Posso sem medo de errar afirmar, conheci na vida um casal perfeito! Esse casal é o Senhor e a Mamãe, não pelo fato de serem meus pais, mas sim por vocês serem um casal que se completavam plenamente, combinava em tudo, o Senhor organizador da Comunidade, Ela prestando todo apoio organizando as mulheres no Clube de Mães, o Senhor Catequista, Acolito, Ela organizando as recreações para as crianças. Foi a partir dessa sua pratica, que acabei envolvido nas lutas sociais que um dia alguém haverá de narrar essa história.
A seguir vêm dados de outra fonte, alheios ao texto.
(* ===== verification/FaultWitnesses.v ===== *)
(** Concrete instances for the theorems on fault handling: GPU 1 of the system of
    [Witnesses] faults on two pages of its tracked block. *)
From stdpp Require Import functions sorting.
From S2P Require Import Prelude Kernel VaBlock Permissions Tracking Accessors Service FaultBuffer FaultBatch FaultService FaultReport FaultSpace FaultLoop FaultLoopSpec CpuFault Witnesses.
Import Demo DemoFault DemoLife.

Module DemoBuffer.
#[export] Instance codes : FaultCodes.
Proof. refine (Build_FaultCodes 7 0 1 2 3 4 5 _). lia. Defined.

(** Merge sort is a sort in the sense of the kernel's. *)
Definition not_after (cmp : nat -> nat -> Z) (a b : nat) : Prop := cmp a b <= 0.
#[export] Instance not_after_dec cmp a b : Decision (not_after cmp a b) := decide (cmp a b <= 0).
Definition sort_by (cmp : nat -> nat -> Z) (l : list nat) : list nat := merge_sort (not_after cmp) l.
Lemma sort_by_sorted cmp l :
  (forall a b, 0 < cmp a b -> cmp b a < 0) -> (forall a b c, cmp a b <= 0 -> cmp b c <= 0 -> cmp a c <= 0) ->
  StronglySorted (fun a b => cmp a b <= 0) (sort_by cmp l).
Proof.
  intros Htot Htrans. assert (Transitive (not_after cmp)) by (intros a b c; apply Htrans).
  assert (Total (not_after cmp)); [|by apply (StronglySorted_merge_sort (not_after cmp))].
  intros a b. unfold not_after. destruct (Z_le_gt_dec (cmp a b) 0); [by left|right]. pose proof (Htot a b ltac:(lia)). lia.
Qed.
#[export] Instance list_sort : KernelSort :=
  Build_KernelSort sort_by (fun _ l => merge_sort_Permutation _ l) sort_by_sorted.

(** Two faults of uTLB 0 on the first page, a read and then a write, and one of
    uTLB 1 on the second page; the addresses are not rounded to the page. *)
Definition packet (k : Z) : fault_packet :=
if k =? 6 then mk_fault_packet 100 0 0 2097160 2 1
else if k =? 7 then mk_fault_packet 100 0 0 2097168 2 2
else mk_fault_packet 100 0 1 2101248 2 1.
Definition raw (k : Z) : fault_entry :=
mk_fault_entry (packet k) false None true 9 ∅ UVM_FAULT_CANCEL_VA_MODE_ALL true true.
Definition hw : fault_hw := mk_fault_hw 1 (fun _ => 0%nat) (fun _ _ => NV_OK) (fun k => (NV_OK, raw k)).
(** Three entries of a ring of eight, across its end. *)
Definition buffer : fault_buffer := mk_fault_buffer 6 6 8 256 6 {[6; 7; 0; 1]} 50.
Definition cold : batch :=
mk_batch [] [] 0 None true (fun _ => mk_utlb_info 0 false None) 0 None false 0 0 0 false.
Definition fetched_batch : batch :=
match fetch_fault_buffer_entries hw true true FAULT_FETCH_MODE_BATCH_READY buffer cold with
| Some (_, _, b) => b | None => cold end.
Definition fetched_buffer : fault_buffer :=
match fetch_fault_buffer_entries hw true true FAULT_FETCH_MODE_BATCH_READY buffer cold with
| Some (_, fb, _) => fb | None => buffer end.

Definition calls : translate_calls :=
mk_translate_calls (fun e => (NV_OK, Some (Z.max 1 (fp_instance_ptr (fe_packet e))))) NV_OK false hw
  (mk_flush_calls NV_OK NV_OK NV_OK NV_OK).
Definition ready : batch :=
match preprocess_fault_batch calls fetched_buffer fetched_batch with
| Some (_, _, b) => b | None => cold end.

Definition fcfg : fault_cfg :=
mk_fault_cfg svc 100 false (fun _ => true) false false
  (fun _ => UVM_PERF_THRASHING_HINT_TYPE_NONE) (fun _ _ _ => None) NV_OK.
(** Nothing has to move: the pages are on GPU 1. *)
Definition no_copy (p r : Z) (k : block_ctx) (b : va_block) : K (nv_status * va_block * gset Z) :=
kret (NV_OK, b, ∅).
Definition armed_block : va_block := vb_set_migration false true populated.
Definition cold_ctx : block_ctx :=
mk_block_ctx 5 (mk_region 0 0) {[1]} (fun _ => {[9]}) (fun _ => 0) 3 {[4]} 2 {[4]}
  (mk_prot_mapping 0 ∅) (mk_prot_mapping 0 ∅) (mk_prot_mapping 0 ∅).
Definition work : block_work := mk_block_work armed_block cold_ctx ready 0.
End DemoBuffer.

Import DemoBuffer.

Lemma demo_buffer_wf : fb_wf buffer.
Proof. split; cbn; (lia || done). Qed.

Lemma demo_hw_wf : hw_wf buffer hw.
Proof. split; [cbn; lia|]. intros i. unfold fe_utlb. cbn. unfold packet. repeat case_match; cbn; lia. Qed.

Lemma demo_batch_wf : batch_wf cold.
Proof. by split. Qed.

(** Three entries are cached; the write stands for the read before it. *)
Lemma fetch_fault_buffer_entries_correct_witness :
  exists st fb' b', fetch_fault_buffer_entries hw true true FAULT_FETCH_MODE_BATCH_READY buffer cold
                    = Some (st, fb', b') /\
    length (bc_cache b') = 3%nat /\ fb_get fb' = ring_at buffer 6 3 /\ bc_num_coalesced b' = 2 /\
    forall e, e ∈ bc_cache b' -> exists r, r ∈ bc_cache b' /\ fe_filtered r = false /\ covers r e.
Proof.
  destruct (fetch_fault_buffer_entries_correct hw true true FAULT_FETCH_MODE_BATCH_READY buffer cold
    demo_buffer_wf demo_hw_wf demo_batch_wf) as (st & fb' & b' & Heq & Hall).
  exists st, fb', b'. split; [exact Heq|]. vm_compute in Heq. injection Heq as <- <- <-.
  split; [reflexivity|]. split; [reflexivity|]. split; [reflexivity|].
  destruct Hall as (_ & _ & _ & _ & _ & Hrep & _). exact Hrep.
Defined.

Lemma fault_buffer_flush_correct_witness :
  exists st fb' b' n, fault_buffer_flush_locked true hw (mk_flush_calls NV_OK NV_OK NV_OK NV_OK)
      UVM_GPU_BUFFER_FLUSH_MODE_WAIT_UPDATE_PUT UVM_FAULT_REPLAY_TYPE_START buffer None = Some (st, fb', b') /\
    n = 3 /\ fb_get fb' = 1 /\ fb_decrypt_iv fb' = 50 + n.
Proof.
  destruct (fault_buffer_flush_correct true hw (mk_flush_calls NV_OK NV_OK NV_OK NV_OK)
    UVM_GPU_BUFFER_FLUSH_MODE_WAIT_UPDATE_PUT UVM_FAULT_REPLAY_TYPE_START buffer None demo_buffer_wf)
    as (st & fb' & b' & n & Heq & _ & _ & _ & _ & Hiv & Hok); [cbn; lia|].
  exists st, fb', b', n. split; [exact Heq|].
  assert (st = NV_OK /\ fb_get fb' = 1 /\ distance fb' 6 = 3) as (Hst & Hg & Hd)
    by (vm_compute in Heq; injection Heq as <- <- <-; repeat split).
  destruct (Hok Hst) as (_ & Hn & _). split; [rewrite Hn; exact Hd|]. split; [exact Hg|exact Hiv].
Defined.

Lemma demo_calls_instance e e' : same_instance e e' -> tc_to_va_space calls e = tc_to_va_space calls e'.
Proof. intros [Hi _]. cbn. by rewrite Hi. Qed.

Lemma demo_calls_some e : fst (tc_to_va_space calls e) = NV_OK -> is_Some (snd (tc_to_va_space calls e)).
Proof. intros _. cbn. eauto. Qed.

Lemma demo_fetched : fetch_fault_buffer_entries hw true true FAULT_FETCH_MODE_BATCH_READY buffer cold
                     = Some (NV_OK, fetched_buffer, fetched_batch).
Proof. vm_compute. reflexivity. Qed.

Lemma demo_fetch_inv : fetch_inv fetched_batch /\ fb_wf fetched_buffer.
Proof.
  destruct (fetch_fault_buffer_entries_spec hw true true FAULT_FETCH_MODE_BATCH_READY buffer cold
    demo_buffer_wf demo_hw_wf demo_batch_wf) as (st & fb' & b' & Heq & Hwf & _ & _ & _ & _ & _ & _ & _ & Hi).
  rewrite demo_fetched in Heq. by injection Heq as <- <- <-.
Qed.

(** The write on the first page comes first, then the read on the second. *)
Lemma preprocess_fault_batch_correct_witness :
  exists st fb' b', preprocess_fault_batch calls fetched_buffer fetched_batch = Some (st, fb', b') /\
    st = NV_OK /\ bc_ordered b' = [1; 2]%nat /\
    StronglySorted (fun i j => fault_le (entry_at b' i) (entry_at b' j)) (bc_ordered b').
Proof.
  destruct demo_fetch_inv as [Hi Hwf].
  destruct (preprocess_fault_batch_correct calls demo_calls_instance demo_calls_some fetched_buffer fetched_batch
    Hwf ltac:(vm_compute; split; congruence) Hi ltac:(vm_compute; discriminate)) as (st & fb' & b' & Heq & Hok).
  exists st, fb', b'. split; [exact Heq|].
  assert (st = NV_OK /\ bc_ordered b' = [1; 2]%nat) as [Hst Ho]
    by (vm_compute in Heq; injection Heq as <- <- <-; split; reflexivity).
  split; [exact Hst|]. split; [exact Ho|]. by destruct (Hok Hst) as (_ & _ & _ & Hs & _).
Defined.

(** Only [vm_compute] runs the fetch. *)
#[local] Opaque ready fetched_batch fetched_buffer.

Lemma demo_prot t : UVM_FAULT_ACCESS_TYPE_WRITE <= t -> writable (sv_access_prot (ft_service fcfg) t) = true.
Proof. cbn. unfold access_prot. intros Ht. repeat case_match; cbn; try done. lia. Qed.

Lemma demo_copy r k b s :
  perm_wf b -> wp (no_copy 1 r k b) (fun '(_, b', _) _ => follows 1 b b') s.
Proof. intros _. unfold no_copy. by apply wp_ret. Qed.

Lemma demo_armed_wf : perm_wf armed_block.
Proof. apply perm_wf_set_migration, demo_populated_wf. Qed.

Lemma demo_armed_range : block_range armed_block.
Proof. by split. Qed.

Lemma demo_armed_quiet : quiet {[1]} armed_block.
Proof. intros _ _ g ->%elem_of_singleton _. vm_compute. reflexivity. Qed.

Lemma work_batch : bw_batch work = ready.
Proof. reflexivity. Qed.

Lemma demo_ready_ordered : bc_ordered ready = [1; 2]%nat.
Proof. vm_compute. reflexivity. Qed.

Lemma demo_faults_ok : block_faults_ok fcfg armed_block (bw_batch work) 0.
Proof.
  rewrite work_batch. split; rewrite demo_ready_ordered; cbn [lookup list_lookup drop].
  - intros h [= <-]. split; vm_compute; [reflexivity|discriminate].
  - intros i Hi _. assert (i = 1 \/ i = 2)%nat as [-> | ->] by set_solver; vm_compute; reflexivity.
Qed.

Lemma demo_preprocessed : preprocess_fault_batch calls fetched_buffer fetched_batch = Some (NV_OK, fetched_buffer, bw_batch work).
Proof. rewrite work_batch. vm_compute. reflexivity. Qed.

Lemma some_triple_inj {A B C} (x x' : A) (y y' : B) (z z' : C) :
  Some (x, y, z) = Some (x', y', z') -> x = x' /\ y = y' /\ z = z'.
Proof. by intros [= -> -> ->]. Qed.

(** The batch of [work] is what preprocessing makes of the fetched faults. *)
Lemma demo_work_preprocessed : cached hw buffer fetched_batch /\ preprocessed calls fetched_batch (bw_batch work).
Proof.
  destruct demo_fetch_inv as [Hi Hwf].
  destruct (fetch_fault_buffer_entries_spec hw true true FAULT_FETCH_MODE_BATCH_READY buffer cold
    demo_buffer_wf demo_hw_wf demo_batch_wf) as (st & fb' & b' & Heq & _ & _ & _ & _ & _ & Hc & _).
  rewrite demo_fetched in Heq. apply some_triple_inj in Heq as (_ & _ & <-). split; [exact Hc|].
  destruct (preprocess_fault_batch_spec calls demo_calls_instance demo_calls_some fetched_buffer fetched_batch
    Hwf ltac:(vm_compute; split; congruence) Hi ltac:(vm_compute; discriminate)) as (st1 & fb1 & b1 & Heq & Hok).
  rewrite demo_preprocessed in Heq. apply some_triple_inj in Heq as (<- & _ & <-). apply (Hok eq_refl).
Qed.

Lemma demo_hw_codes i : fe_access (snd (hw_parse hw i)) < UVM_FAULT_ACCESS_TYPE_COUNT.
Proof. unfold fe_access. cbn. unfold packet. repeat case_match; cbn; lia. Qed.

Lemma demo_ready_batch : ordered_batch (bw_batch work).
Proof.
  destruct demo_work_preprocessed as [Hc Hp]. by apply (preprocessed_ordered calls hw demo_hw_codes buffer fetched_batch).
Qed.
Raimundo de Lima Pinto, caboclo de Urucurituba, fundador e morador da Comunidade Novo Amazonas, pai de nove filhos: Tereza, Adilson, Gilson, Edson, Elson, Ironilson, Dinilson, Jackson e Fátima. Eis um homem Amazônico que apesar de suas limitações e das dificuldades de comunicação com mundo, foi um dos percussores do Cooperativismo no Amazonas, fundou uma das primeiras Cooperativas do Estado, foi a Cooperativa Agrícola Mista do Novo Amazonas, por conta dessa ousadia, os comerciantes da região os acusaram de comunista, lembro que através de muitos Puxiruns os cooperados conseguiram erguer a sede da Cooperativa, foi ali que funcionou por muito tempo a escola da Comunidade, também serviu de local para a celebração dos cultos ou missas e as festas, era o nosso Centro Social.
Pai, nossa viagem não termina aqui, sua história precisa de uma narrativa mais detalhada, seus pensamentos precisam ser compartilhados, sua vontade precisa ser concretizada. Todos os seus empreendimentos foram sempre no sentido coletivo, vou dar mais um exemplo: a Colônia, embora o senhor não fosse um entusiasta de viver nas terras firmes, não pensou duas vezes para junto com seus companheiros, adquirirem um terreno lá no lago do Carará Município de Urucará, para fundarem a Colônia Agrícola, veja pai o Senhor é na verdade um grande empreendedor social!
Pai será que o Senhor tem algum defeito! Lógico que sim, afinal o senhor é humano, Mamãe dizia que um dos seus grandes defeitos é ser bom demais. Ele explicava dizendo; “as pessoas se aproveitam da bondade do Raimundo, para sempre levarem vantagem sobre Ele”, acho que Mamãe tinha razão, sobre isso, lembro que o Senhor tentou ser um comerciante, montou uma espécie de armazém e passou a comercializar gêneros alimentícios e utilidades, não durou um ano, um dia por curiosidade foi dar uma olhada naquele velho borrador onde o Senhor anotava as compras fiadas dos seus clientes, verifiquei que toda a mercadoria foi vendida fiada e seus clientes nunca pagaram! Acho que o Senhor também nunca cobrou. É Pai, como pode a bondade ser um dos seus defeitos. Não fique triste, considere sempre que a bondade é e será a qualquer tempo, uma grande virtude.
Como disse antes, nossa viagem não termina aqui, vou fazer uma breve atracação para celebrarmos juntos o Natal e a chegada do Novo Ano, desejo que nossas vidas se prolonguem por mito tempo, para continuarmos essa caminhada cujo destino é a prosperidade na terra e um lugar privilegiado ao lado de Deus quando Ele nos chamar. Parabéns Pai por você existir e resistir os percalços que a vida lhe impôs, desejo nesse momento um pronto restabelecimento, mantenha viva a sua fé, pois ele é capaz de remover montanhas, seja onde for estaremos sempre juntos! Feliz Natal grande Pai.